◆ EXERCISE REQUIREMENTS:
Give again, word for word, every line in the entries below from the line with "specialize (H [])." up to and including the line with "if seen =? 0 then next", and no other line.

(Collected data entries)
=== Section Start ===

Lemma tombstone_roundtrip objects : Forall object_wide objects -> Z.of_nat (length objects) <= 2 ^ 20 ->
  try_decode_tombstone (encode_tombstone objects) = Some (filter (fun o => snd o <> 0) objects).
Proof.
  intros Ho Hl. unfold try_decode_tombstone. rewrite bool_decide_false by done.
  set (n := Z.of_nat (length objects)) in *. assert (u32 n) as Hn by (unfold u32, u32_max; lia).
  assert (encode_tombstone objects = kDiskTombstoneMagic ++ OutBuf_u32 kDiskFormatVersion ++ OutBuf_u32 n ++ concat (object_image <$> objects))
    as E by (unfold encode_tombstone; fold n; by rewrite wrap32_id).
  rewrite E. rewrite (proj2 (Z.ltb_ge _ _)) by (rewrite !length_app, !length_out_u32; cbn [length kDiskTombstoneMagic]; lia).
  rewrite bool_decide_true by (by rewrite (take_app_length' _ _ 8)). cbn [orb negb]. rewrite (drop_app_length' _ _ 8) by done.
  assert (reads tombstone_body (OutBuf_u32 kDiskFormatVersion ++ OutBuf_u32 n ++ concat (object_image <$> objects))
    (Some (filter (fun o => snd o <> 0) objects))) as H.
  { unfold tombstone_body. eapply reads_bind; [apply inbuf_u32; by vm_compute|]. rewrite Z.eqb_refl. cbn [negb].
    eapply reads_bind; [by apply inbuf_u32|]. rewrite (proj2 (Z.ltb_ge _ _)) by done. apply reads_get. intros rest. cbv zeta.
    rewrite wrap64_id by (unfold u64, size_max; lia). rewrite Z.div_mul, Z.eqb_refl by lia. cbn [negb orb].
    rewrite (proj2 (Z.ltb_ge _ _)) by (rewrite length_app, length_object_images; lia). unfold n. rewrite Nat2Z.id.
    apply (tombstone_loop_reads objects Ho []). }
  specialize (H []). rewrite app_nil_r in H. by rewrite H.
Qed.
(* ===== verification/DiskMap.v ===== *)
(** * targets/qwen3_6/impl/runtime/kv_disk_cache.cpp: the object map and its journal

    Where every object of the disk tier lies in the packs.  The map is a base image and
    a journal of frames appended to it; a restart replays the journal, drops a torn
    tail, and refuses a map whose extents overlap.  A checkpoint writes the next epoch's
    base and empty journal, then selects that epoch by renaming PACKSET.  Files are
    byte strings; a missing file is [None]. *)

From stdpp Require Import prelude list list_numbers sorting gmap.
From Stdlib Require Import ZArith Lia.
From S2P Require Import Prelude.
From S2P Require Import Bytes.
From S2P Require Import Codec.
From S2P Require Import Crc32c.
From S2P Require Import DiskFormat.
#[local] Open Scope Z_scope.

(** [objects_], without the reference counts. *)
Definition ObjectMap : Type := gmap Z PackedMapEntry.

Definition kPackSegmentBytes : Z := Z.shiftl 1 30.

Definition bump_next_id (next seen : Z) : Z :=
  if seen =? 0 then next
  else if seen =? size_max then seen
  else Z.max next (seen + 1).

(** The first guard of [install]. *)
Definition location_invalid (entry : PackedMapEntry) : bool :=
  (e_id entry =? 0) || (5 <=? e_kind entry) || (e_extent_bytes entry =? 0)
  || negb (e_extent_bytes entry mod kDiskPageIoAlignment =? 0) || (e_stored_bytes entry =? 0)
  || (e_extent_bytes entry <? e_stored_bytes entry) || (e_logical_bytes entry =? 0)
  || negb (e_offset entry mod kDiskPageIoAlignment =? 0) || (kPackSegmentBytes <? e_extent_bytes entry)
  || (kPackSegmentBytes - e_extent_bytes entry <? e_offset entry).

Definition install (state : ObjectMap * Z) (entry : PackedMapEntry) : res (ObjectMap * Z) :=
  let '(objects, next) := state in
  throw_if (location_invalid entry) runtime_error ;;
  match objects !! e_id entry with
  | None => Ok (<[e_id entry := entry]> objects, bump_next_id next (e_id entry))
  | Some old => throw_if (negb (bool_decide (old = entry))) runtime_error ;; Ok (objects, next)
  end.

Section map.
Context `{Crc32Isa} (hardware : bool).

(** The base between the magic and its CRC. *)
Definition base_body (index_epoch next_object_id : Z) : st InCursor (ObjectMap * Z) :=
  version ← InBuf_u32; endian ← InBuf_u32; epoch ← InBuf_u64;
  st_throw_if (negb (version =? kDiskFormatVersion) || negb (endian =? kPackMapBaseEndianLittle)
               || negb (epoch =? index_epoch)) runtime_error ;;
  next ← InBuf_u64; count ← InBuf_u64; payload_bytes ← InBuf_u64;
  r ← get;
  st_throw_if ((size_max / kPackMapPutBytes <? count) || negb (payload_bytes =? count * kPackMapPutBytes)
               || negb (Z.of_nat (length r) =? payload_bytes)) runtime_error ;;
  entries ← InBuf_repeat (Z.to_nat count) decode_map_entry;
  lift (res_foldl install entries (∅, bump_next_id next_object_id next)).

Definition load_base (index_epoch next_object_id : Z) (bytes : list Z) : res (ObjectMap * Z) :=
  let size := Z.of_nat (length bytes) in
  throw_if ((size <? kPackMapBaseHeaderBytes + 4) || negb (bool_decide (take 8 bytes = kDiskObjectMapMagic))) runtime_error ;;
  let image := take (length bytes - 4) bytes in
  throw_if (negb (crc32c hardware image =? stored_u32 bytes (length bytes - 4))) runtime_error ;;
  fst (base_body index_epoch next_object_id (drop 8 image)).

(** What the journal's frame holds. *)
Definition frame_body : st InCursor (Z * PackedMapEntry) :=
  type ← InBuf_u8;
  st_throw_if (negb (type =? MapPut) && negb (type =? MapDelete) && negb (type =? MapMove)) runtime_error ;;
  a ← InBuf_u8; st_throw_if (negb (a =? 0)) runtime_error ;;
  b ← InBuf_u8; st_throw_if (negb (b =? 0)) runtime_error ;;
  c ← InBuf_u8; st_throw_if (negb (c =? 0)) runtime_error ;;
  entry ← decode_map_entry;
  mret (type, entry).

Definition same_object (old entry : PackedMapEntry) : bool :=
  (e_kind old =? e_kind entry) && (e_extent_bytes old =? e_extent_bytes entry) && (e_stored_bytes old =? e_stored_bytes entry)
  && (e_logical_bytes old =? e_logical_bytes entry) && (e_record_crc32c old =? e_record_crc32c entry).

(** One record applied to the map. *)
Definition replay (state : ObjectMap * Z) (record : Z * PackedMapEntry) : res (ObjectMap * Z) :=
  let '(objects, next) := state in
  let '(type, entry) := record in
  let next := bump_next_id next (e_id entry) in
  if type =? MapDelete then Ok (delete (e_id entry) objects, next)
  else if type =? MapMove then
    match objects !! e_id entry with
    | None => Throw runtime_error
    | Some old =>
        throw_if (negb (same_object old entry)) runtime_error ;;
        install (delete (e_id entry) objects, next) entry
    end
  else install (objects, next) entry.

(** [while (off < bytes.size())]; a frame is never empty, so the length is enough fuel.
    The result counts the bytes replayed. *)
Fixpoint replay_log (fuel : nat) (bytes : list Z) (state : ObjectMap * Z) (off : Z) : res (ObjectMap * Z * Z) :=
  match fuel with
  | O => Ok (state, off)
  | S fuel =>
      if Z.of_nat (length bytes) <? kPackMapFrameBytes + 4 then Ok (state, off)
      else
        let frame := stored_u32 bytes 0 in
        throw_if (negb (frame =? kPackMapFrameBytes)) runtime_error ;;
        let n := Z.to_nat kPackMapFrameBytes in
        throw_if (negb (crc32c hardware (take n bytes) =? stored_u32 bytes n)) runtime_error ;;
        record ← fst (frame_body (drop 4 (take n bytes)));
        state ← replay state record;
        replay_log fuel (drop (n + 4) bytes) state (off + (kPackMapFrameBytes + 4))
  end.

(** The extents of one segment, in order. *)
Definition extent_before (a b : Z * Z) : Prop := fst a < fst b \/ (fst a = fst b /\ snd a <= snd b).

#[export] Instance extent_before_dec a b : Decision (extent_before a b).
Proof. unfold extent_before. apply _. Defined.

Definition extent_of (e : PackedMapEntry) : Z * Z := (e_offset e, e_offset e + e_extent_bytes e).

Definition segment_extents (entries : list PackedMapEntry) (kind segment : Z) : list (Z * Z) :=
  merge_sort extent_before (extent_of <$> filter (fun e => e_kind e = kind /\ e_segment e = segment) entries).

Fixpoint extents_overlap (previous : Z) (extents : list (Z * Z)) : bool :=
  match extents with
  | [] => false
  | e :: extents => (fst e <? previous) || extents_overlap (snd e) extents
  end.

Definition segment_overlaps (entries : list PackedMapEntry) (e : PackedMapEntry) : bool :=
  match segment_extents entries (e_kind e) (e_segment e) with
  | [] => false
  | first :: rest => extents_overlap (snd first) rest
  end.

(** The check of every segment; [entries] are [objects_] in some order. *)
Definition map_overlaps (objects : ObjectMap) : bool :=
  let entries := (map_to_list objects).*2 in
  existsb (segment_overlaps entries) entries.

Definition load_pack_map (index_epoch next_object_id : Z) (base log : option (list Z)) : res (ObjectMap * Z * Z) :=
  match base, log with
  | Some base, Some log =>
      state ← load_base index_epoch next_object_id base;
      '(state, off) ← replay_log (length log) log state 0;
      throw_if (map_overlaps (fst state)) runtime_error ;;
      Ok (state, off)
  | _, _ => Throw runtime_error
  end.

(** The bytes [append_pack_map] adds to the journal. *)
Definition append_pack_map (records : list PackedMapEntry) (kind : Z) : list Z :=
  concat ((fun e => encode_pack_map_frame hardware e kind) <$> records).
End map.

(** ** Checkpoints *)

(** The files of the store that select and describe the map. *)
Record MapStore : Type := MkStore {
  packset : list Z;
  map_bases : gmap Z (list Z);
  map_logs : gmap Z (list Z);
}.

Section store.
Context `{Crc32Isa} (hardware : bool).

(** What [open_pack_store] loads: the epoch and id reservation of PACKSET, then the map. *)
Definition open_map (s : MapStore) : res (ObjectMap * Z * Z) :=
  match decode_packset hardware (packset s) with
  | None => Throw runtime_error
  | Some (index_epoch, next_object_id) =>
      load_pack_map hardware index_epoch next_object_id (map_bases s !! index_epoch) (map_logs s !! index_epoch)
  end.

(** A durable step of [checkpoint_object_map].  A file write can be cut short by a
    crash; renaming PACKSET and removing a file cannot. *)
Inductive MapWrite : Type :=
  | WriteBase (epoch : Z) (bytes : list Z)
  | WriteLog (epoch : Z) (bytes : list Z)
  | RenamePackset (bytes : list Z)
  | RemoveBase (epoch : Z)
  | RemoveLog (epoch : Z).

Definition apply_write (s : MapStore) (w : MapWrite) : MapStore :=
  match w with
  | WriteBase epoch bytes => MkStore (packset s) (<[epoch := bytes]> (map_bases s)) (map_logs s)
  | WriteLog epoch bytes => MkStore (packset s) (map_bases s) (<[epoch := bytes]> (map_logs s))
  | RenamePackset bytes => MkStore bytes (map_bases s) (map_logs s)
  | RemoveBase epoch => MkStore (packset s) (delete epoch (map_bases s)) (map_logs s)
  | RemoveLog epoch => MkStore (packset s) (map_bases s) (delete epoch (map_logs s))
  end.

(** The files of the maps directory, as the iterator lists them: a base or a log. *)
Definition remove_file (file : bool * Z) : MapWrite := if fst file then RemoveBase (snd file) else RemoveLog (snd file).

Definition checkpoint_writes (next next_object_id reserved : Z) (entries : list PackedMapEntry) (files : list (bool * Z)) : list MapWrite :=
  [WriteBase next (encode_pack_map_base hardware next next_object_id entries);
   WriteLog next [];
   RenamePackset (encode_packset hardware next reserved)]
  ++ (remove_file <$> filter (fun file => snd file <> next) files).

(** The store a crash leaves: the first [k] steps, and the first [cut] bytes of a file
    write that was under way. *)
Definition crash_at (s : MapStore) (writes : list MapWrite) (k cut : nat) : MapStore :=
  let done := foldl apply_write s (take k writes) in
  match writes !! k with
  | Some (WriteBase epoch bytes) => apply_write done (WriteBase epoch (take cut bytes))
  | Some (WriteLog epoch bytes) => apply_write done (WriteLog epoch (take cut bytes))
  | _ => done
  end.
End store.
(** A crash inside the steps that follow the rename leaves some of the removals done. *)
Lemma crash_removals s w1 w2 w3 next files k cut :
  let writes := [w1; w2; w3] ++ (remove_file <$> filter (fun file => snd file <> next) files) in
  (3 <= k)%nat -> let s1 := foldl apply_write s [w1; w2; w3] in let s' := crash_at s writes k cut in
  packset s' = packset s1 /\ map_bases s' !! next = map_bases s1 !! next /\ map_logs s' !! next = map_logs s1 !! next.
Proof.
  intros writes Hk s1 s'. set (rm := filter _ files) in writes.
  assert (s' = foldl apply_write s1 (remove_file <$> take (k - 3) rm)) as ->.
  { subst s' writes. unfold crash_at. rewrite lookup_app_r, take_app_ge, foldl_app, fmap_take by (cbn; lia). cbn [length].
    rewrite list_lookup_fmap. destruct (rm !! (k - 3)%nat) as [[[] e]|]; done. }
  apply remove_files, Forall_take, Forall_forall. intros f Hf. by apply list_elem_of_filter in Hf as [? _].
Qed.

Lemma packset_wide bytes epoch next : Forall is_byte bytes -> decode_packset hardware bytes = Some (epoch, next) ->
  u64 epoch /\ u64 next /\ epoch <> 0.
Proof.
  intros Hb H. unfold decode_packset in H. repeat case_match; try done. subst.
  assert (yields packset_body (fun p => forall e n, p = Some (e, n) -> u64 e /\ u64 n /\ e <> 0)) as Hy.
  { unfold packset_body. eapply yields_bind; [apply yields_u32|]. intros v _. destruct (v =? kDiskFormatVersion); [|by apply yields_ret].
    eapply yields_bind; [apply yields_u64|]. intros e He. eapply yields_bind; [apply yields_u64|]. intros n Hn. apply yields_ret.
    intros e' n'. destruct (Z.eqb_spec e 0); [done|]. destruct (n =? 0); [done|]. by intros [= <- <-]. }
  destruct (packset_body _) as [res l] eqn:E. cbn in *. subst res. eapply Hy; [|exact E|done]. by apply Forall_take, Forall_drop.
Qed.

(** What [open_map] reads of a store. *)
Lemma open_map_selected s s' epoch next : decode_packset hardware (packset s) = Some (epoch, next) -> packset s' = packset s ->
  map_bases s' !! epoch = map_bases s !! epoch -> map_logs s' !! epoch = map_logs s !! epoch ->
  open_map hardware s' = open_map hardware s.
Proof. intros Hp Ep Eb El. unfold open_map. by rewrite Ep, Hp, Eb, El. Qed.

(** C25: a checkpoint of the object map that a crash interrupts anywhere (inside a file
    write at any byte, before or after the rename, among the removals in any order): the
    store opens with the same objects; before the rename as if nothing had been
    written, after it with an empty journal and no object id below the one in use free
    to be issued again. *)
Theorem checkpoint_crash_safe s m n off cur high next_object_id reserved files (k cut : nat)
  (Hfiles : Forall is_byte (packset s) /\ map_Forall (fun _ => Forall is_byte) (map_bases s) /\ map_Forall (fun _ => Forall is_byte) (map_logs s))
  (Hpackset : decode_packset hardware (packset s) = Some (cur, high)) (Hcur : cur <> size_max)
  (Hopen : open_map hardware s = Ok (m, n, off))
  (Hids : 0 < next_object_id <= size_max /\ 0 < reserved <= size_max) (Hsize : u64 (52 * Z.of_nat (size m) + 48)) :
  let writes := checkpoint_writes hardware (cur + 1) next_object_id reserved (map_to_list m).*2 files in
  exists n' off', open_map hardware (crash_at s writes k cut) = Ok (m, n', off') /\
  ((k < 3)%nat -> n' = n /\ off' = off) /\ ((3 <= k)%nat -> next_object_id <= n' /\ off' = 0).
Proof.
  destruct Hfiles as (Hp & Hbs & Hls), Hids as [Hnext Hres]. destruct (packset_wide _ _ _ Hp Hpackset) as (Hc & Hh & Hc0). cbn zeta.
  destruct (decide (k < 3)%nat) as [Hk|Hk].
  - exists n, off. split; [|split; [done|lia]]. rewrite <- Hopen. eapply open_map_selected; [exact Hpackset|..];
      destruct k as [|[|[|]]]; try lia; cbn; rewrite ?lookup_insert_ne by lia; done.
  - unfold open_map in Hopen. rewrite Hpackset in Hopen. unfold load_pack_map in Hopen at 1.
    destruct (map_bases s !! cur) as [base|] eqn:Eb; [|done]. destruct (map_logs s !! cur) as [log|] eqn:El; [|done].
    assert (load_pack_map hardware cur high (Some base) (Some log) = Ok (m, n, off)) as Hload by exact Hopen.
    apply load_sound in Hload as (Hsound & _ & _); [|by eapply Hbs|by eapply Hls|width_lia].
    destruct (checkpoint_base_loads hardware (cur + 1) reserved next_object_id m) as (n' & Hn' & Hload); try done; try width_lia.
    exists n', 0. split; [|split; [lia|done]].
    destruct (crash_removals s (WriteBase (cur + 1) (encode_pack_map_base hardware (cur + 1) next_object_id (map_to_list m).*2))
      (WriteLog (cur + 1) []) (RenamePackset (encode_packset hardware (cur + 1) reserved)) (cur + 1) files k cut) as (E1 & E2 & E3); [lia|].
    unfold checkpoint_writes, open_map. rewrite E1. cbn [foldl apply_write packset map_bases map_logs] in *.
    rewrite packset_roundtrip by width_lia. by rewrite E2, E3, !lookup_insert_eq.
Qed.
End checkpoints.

=== Section End ===

◆ OUTPUT OF THE TASK:
  specialize (H []). rewrite app_nil_r in H. by rewrite H.
Qed.
(* ===== verification/DiskMap.v ===== *)
(** * targets/qwen3_6/impl/runtime/kv_disk_cache.cpp: the object map and its journal

    Where every object of the disk tier lies in the packs.  The map is a base image and
    a journal of frames appended to it; a restart replays the journal, drops a torn
    tail, and refuses a map whose extents overlap.  A checkpoint writes the next epoch's
    base and empty journal, then selects that epoch by renaming PACKSET.  Files are
    byte strings; a missing file is [None]. *)

From stdpp Require Import prelude list list_numbers sorting gmap.
From Stdlib Require Import ZArith Lia.
From S2P Require Import Prelude.
From S2P Require Import Bytes.
From S2P Require Import Codec.
From S2P Require Import Crc32c.
From S2P Require Import DiskFormat.
#[local] Open Scope Z_scope.

(** [objects_], without the reference counts. *)
Definition ObjectMap : Type := gmap Z PackedMapEntry.

Definition kPackSegmentBytes : Z := Z.shiftl 1 30.

Definition bump_next_id (next seen : Z) : Z :=
  if seen =? 0 then next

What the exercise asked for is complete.